After spending some time at the public baths, we got ready for the massage we had scheduled earlier. Scheduling the massage was as easy as calling the front desk and giving them the time. At precisely 10:30pm, two massage therapists showed up at our room door and we received the massages on our futons in our rooms. The prices were actually reasonable (about $60 for a 60-minute massage) since the ryokan didn’t have massage therapists in-house but instead worked with an outside business.
In the morning before we left, we finally spent some time in our backyard and the private onsen that received its water directly from the hot springs of the Arashiyama mountains. The main reason we didn’t check it out the previous evening was that during summer nights, many insects (some quite large) enjoy hanging out in the backyard area since the ryokan is a source of light in the mountainous forests of Arashiyama. It was a luxurious experience for sure, and the view was amazing as well. But was it worth it?
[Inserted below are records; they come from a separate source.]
(** The select yields pieces of the stream, ticks and events of no concern, and
    the connection goes from one state to the other. *)
Inductive delivers (sid : Z) : list ReadInput -> St (T := T) -> list (list byte) -> St (T := T) -> Prop :=
  | del_nil st : delivers sid [] st [] st
  | del_data d rest st st1 chunks st2 :
      conn_read sid (Z.to_nat 65536) st = Done d st1 -> delivers sid rest st1 chunks st2 ->
      delivers sid (InEvent (Some (EvDataAvailable sid)) :: rest) st (d :: chunks) st2
  | del_tick env rest st st1 chunks st2 :
      ignore_err (api_tick env) st = Done tt st1 -> delivers sid rest st1 chunks st2 ->
      delivers sid (InTick env :: rest) st chunks st2
  | del_other ev rest st chunks st2 :
      ev <> EvDataAvailable sid -> ev <> EvStreamFinished sid -> ev <> EvClosed ->
      delivers sid rest st chunks st2 -> delivers sid (InEvent (Some ev) :: rest) st chunks st2.

Lemma skip_other at_end sid ev rest buf st :
  take_frame buf = None -> ev <> EvDataAvailable sid -> ev <> EvStreamFinished sid -> ev <> EvClosed ->
  read_frame_with at_end sid (InEvent (Some ev) :: rest) buf st = read_frame_with at_end sid rest buf st.
Proof.
  intros Ht H1 H2 H3. cbn [read_frame_with]. rewrite Ht. destruct ev as [s|s|s| |t| |n|n]; try done.
  - destruct (s =? sid) eqn:E; [|done]. apply Z.eqb_eq in E. by subst.
  - destruct (s =? sid) eqn:E; [|done]. apply Z.eqb_eq in E. by subst.
Qed.

Lemma read_one at_end sid inputs st chunks st' p more :
  delivers sid inputs st chunks st' -> small p -> forall buf,
  buf ++ concat chunks = frame_bytes p ++ more ->
  exists buf' rest chunks' st1,
    read_frame_with at_end sid inputs buf st = Done (FrOk p buf' rest) st1
    /\ delivers sid rest st1 chunks' st' /\ buf' ++ concat chunks' = more.
Proof.
  intros Hd Hp. induction Hd as [st|d rest st st1 chunks st2 Hr Hd IH|env rest st st1 chunks st2 Hr Hd IH
                                |ev rest st chunks st2 H1 H2 H3 Hd IH]; intros buf Hb.
  all: assert (Hcase : (exists buf', buf = frame_bytes p ++ buf') \/ take_frame buf = None).
  1, 3, 5, 7: apply app_eq_inv in Hb as [(k & Hk & _)|(k & Hk & _)]; [by left; exists k|];
    destruct k as [|b k]; [left; exists []; by rewrite app_nil_r in *|right; by eapply take_frame_prefix].
  all: destruct Hcase as [[buf' ->]|Ht].
  1, 3, 5, 7: rewrite <- app_assoc in Hb; apply app_inv_head in Hb; do 4 eexists; split;
    [cbn [read_frame_with]; by rewrite take_frame_bytes|split; [by econstructor|done]].
  - exfalso. cbn [concat] in Hb. rewrite app_nil_r in Hb. by rewrite Hb, take_frame_bytes in Ht.
  - cbn [read_frame_with]. rewrite Ht, Z.eqb_refl, Hr. apply IH. by rewrite <- app_assoc.
  - cbn [read_frame_with]. rewrite Ht. unfold bind. rewrite Hr. by apply IH.
  - rewrite skip_other by done. by apply IH.
Qed.

Local Open Scope act_scope.

(** Frame after frame. *)
Fixpoint read_frames (n : nat) (sid : Z) (inputs : list ReadInput) (buf : list byte)
  : Act (T := T) (option (list (list byte) * list byte * list ReadInput)) :=
  match n with
  | O => ret (Some ([], buf, inputs))
  | S n =>
      do r := read_frame sid inputs buf in
      match r with
      | FrOk p buf' rest =>
          do o := read_frames n sid rest buf' in
          ret (match o with Some (ps, b, i) => Some (p :: ps, b, i) | None => None end)
      | _ => ret None
      end
  end.

(** C21: Framing.  However the stream cuts the bytes of a sequence of frames into
    pieces, and whatever ticks and other events come in between, reading as
    many frames returns exactly those frames in order, and what is buffered or
    still to come afterwards is what followed them. *)
Theorem frames_reassembled sid ps : forall inputs st chunks st' buf more,
  delivers sid inputs st chunks st' -> Forall small ps ->
  buf ++ concat chunks = concat (map frame_bytes ps) ++ more ->
  exists buf' rest chunks' st1,
    read_frames (length ps) sid inputs buf st = Done (Some (ps, buf', rest)) st1
    /\ delivers sid rest st1 chunks' st' /\ buf' ++ concat chunks' = more.
Proof.
  induction ps as [|p ps IH]; intros inputs st chunks st' buf more Hd Hs Hb; cbn in Hb.
  { do 4 eexists. split; [done|]. by split. }
  apply List.Forall_cons_iff in Hs as [Hp Hs]. rewrite <- app_assoc in Hb.
  destruct (read_one (fun _ msg _ => FrErr msg) sid inputs st chunks st' p _ Hd Hp buf Hb)
    as (buf1 & rest1 & chunks1 & st1 & R1 & D1 & B1).
  destruct (IH rest1 st1 chunks1 st' buf1 more D1 Hs B1) as (buf2 & rest2 & chunks2 & st2 & R2 & D2 & B2).
  exists buf2, rest2, chunks2, st2. split; [|by split]. cbn [length read_frames]. unfold bind, read_frame.
  rewrite R1. fold read_frame. by rewrite R2.
Qed.

(** Waiting on one stream loses the others' data: [read_frame] takes every
    event from the connection and drops those of other streams.  Data that
    arrives on a second stream while the first is read stays in the session,
    and a later [read_frame] of the second stream waits for an event that was
    already taken; so it goes with the acknowledgements of a parallel copy when
    they arrive out of order. *)
Theorem other_streams_events_lost sid1 sid2 st d st1 p s stream :
  sid1 <> sid2 -> conn_read sid1 (Z.to_nat 65536) st = Done d st1 -> small p -> d = frame_bytes p ->
  cn_session st.1 = Some s -> ss_streams s !! sid2 = Some stream ->
  read_frame sid1 [InEvent (Some (EvDataAvailable sid2)); InEvent (Some (EvDataAvailable sid1))] [] st
    = Done (FrOk p [] []) st1
  /\ read_frame sid2 [] [] st1 = Done (FrWaiting []) st1
  /\ exists s1, cn_session st1.1 = Some s1 /\ ss_streams s1 !! sid2 = Some stream.
Proof.
  intros Hne Hr Hp -> Hs Hst. unfold read_frame. split; [|split; [done|]].
  - rewrite skip_other; [|done|by intros [= ->]|done|done].
    cbn [read_frame_with take_frame length Nat.ltb Nat.leb]. rewrite Z.eqb_refl, Hr. cbn [app].
    cbn [read_frame_with]. rewrite <- (app_nil_r (frame_bytes p)). by rewrite take_frame_bytes.
  - unfold conn_read, expect_session, bind, get, lift_panic in Hr. rewrite Hs in Hr. cbn in Hr.
    unfold Session_read in Hr. destruct (ss_streams s !! sid1) as [x|] eqn:E1; [|done].
    destruct (Stream_read x [] _) as [[[x' o] n]|]; [|done]. cbn in Hr. injection Hr as _ <-.
    eexists. split; [done|]. cbn. by rewrite lookup_insert_ne.
Qed.

(** What [conn_read] does, in terms of the stream. *)
Lemma conn_read_stream (c : Connection (T := T)) out s sid stream stream' d n max :
  cn_session c = Some s -> ss_streams s !! sid = Some stream -> Stream_read stream [] max = Some (stream', d, n) ->
  conn_read sid max (c, out)
  = Done d (set_cn_session c (Some (set_ss_streams s (<[sid := stream']> (ss_streams s)))), out).
Proof.
  intros Hs Hst Hr. unfold conn_read, expect_session, bind, get, lift_panic. cbn [fst]. rewrite Hs.
  cbn [ret]. unfold Session_read. rewrite Hst, Hr. done.
Qed.

End Reassembly.

(** ** Witnesses *)

(** A stream that received [data], in a session with an untouched stream 1. *)
Definition test_stream (data : list byte) : Stream := (Stream_receive (Stream_new 2) 0 data false).1.

Definition test_received (data : list byte) : Connection (T := Aimd) :=
  set_cn_session (test_live 0)
    (Some (set_ss_streams demo_written {[1 := Stream_new 1; 2 := test_stream data]})).

Definition test_frames : list (list byte) := [[x01; x02]; []; [x03]].

Lemma frames_reassembled_witness :
  exists buf' rest chunks' st1,
    read_frames 3 2 [InEvent (Some EvDatagramReceived); InEvent (Some (EvDataAvailable 2))] []
      (test_received (concat (map frame_bytes test_frames)), [])
    = Done (Some (test_frames, buf', rest)) st1 /\ buf' ++ concat chunks' = [].
Proof.
  destruct (Stream_read (test_stream (concat (map frame_bytes test_frames))) [] (Z.to_nat 65536))
    as [[[st' d] n]|] eqn:E; [|vm_compute in E; discriminate E].
  assert (Hd : d = concat (map frame_bytes test_frames)) by (vm_compute in E; injection E as _ <- _; reflexivity).
  pose proof (conn_read_stream (test_received (concat (map frame_bytes test_frames))) [] _ 2 _ st' d n
    (Z.to_nat 65536) eq_refl eq_refl E) as Hr.
  match type of Hr with _ = Done _ ?x => set (fin := x) in Hr end.
  destruct (frames_reassembled 2 test_frames
    [InEvent (Some EvDatagramReceived); InEvent (Some (EvDataAvailable 2))]
    (test_received (concat (map frame_bytes test_frames)), []) [d] fin [] [])
    as (buf' & rest & chunks' & st2 & H1 & _ & H2).
  - apply del_other; [discriminate|discriminate|discriminate|]. eapply del_data; [exact Hr|]. apply del_nil.
  - repeat constructor.
  - cbn [concat app]. rewrite !app_nil_r. exact Hd.
  - exists buf', rest, chunks', st2. split; [exact H1|exact H2].
Defined.

Lemma other_streams_events_lost_witness :
  exists st1, read_frame 2 [InEvent (Some (EvDataAvailable 1)); InEvent (Some (EvDataAvailable 2))] []
    (test_received (frame_bytes [x05]), []) = Done (FrOk [x05] [] []) st1.
Proof.
  destruct (Stream_read (test_stream (frame_bytes [x05])) [] (Z.to_nat 65536))
    as [[[st' d] n]|] eqn:E; [|vm_compute in E; discriminate E].
  assert (Hd : d = frame_bytes [x05]) by (vm_compute in E; injection E as _ <- _; reflexivity).
  pose proof (conn_read_stream (test_received (frame_bytes [x05])) [] _ 2 _ st' d n
    (Z.to_nat 65536) eq_refl eq_refl E) as Hr.
  eexists. refine (proj1 (other_streams_events_lost 2 1 (test_received (frame_bytes [x05]), []) d _ [x05] _
    (Stream_new 1) _ Hr _ Hd eq_refl eq_refl)); [discriminate|reflexivity].
Defined.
In the end, I definitely do not regret staying at Ryotei Rangetsu during my trip to Kyoto and I highly recommend it if you’re interested in a traditional Japanese ryokan. However, I would skip out on the private onsen. All in all, we paid about $800 for the room for one night because of it ($1,000 if you include dinner), and the price goes down to around $400 (still not cheap, but much more reasonable) if you get a room without a private bath! Plus, the public baths are great and likely will not have many people anyway, so the private onsen is not really necessary.
I hope you enjoyed this post and will give traditional ryokans a thought when you visit Japan in the future. I’m excited to hear your experiences too, since I only stayed at this one particular ryokan during my visit.